(** [func (v Values) Encode() string]: the keys sorted, and for each key
    and each of its values [key=value], escaped, joined with [&]. *)
Definition Values_Encode (v : values) : string :=
  let keys := sort_Strings (map fst v) in
  fold_left
    (fun buf k =>
       let keyEscaped := QueryEscape k in
       fold_left
         (fun buf x =>
            (if (0 <? String.length buf)%nat then buf ++ "&" else buf)
            ++ keyEscaped ++ "=" ++ QueryEscape x)
         (header_lookup v k) buf)
    keys "".

End net_url.

(* ------------------------------------------------------------------ *)
(** ** Errors, requests and responses *)

(** The detail printed by [sendRequest] for an unexpected status: the
    decoded [ErrorResponse], or the raw body bytes ([errInfo] is then the
    [[]byte] read from the body). *)
Inductive ErrInfo : Type :=
| InfoStructured (e : ErrorResponse)
| InfoRaw (body : string).

Inductive error : Type :=
| GoError (msg : string)
    (** an error returned by a library: [json], [url], the transport, [io] *)
| WithContext (ctx : string) (cause : error)
    (** [gooseerrors.AddContext(cause, ctx)] *)
| UnexpectedStatus (url status : string) (info : ErrInfo) (payload : string).
    (** [errors.New(fmt.Sprintf("request (%s) returned unexpected status:
        %s; error info: %v; request body: %s", req.URL, rawResp.Status,
        errInfo, payloadInfo))] *)

(** [fmt]'s [%v] on a [[]byte]: each byte in decimal, separated by
    spaces (the caller adds the brackets). *)
Fixpoint fmt_bytes_aux (first : bool) (s : string) : string :=
  match s with
  | EmptyString => ""
  | String c r =>
      (if first then "" else " ") ++ format_N (N_of_ascii c) ++ fmt_bytes_aux false r
  end.

(** [fmt]'s [%v] on [errInfo]: a decoded [ErrorResponse] is a struct value,
    whose method set lacks the pointer method [Error], so its fields are
    printed in braces; a [[]byte] is printed as its bytes in brackets. *)
Definition format_errInfo (i : ErrInfo) : string :=
  match i with
  | InfoStructured e =>
      "{" ++ Message e ++ " " ++ format_d (Code e) ++ " " ++ Title e ++ "}"
  | InfoRaw b => "[" ++ fmt_bytes_aux true b ++ "]"
  end.

(** The text of [UnexpectedStatus url status info payload]. *)
Definition unexpected_status_message (url status : string) (info : ErrInfo)
    (payload : string) : string :=
  "request (" ++ url ++ ") returned unexpected status: " ++ status
  ++ "; error info: " ++ format_errInfo info ++ "; request body: " ++ payload.

(** An [http.Request] as far as the client sets it. *)
Record request : Type := mkRequest {
  Method : string;
  URL : string;
  Header : header;
  Body : option string   (** [nil], or the bytes of the body reader *)
}.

───

Required work: Find the line with "(e : ErrorResponse)" in the material above. Reproduce it and each line after it up to and including the line with "(payload : string).".

Completed exercise:
| InfoStructured (e : ErrorResponse)
| InfoRaw (body : string).

Inductive error : Type :=
| GoError (msg : string)
    (** an error returned by a library: [json], [url], the transport, [io] *)
| WithContext (ctx : string) (cause : error)
    (** [gooseerrors.AddContext(cause, ctx)] *)
| UnexpectedStatus (url status : string) (info : ErrInfo) (payload : string).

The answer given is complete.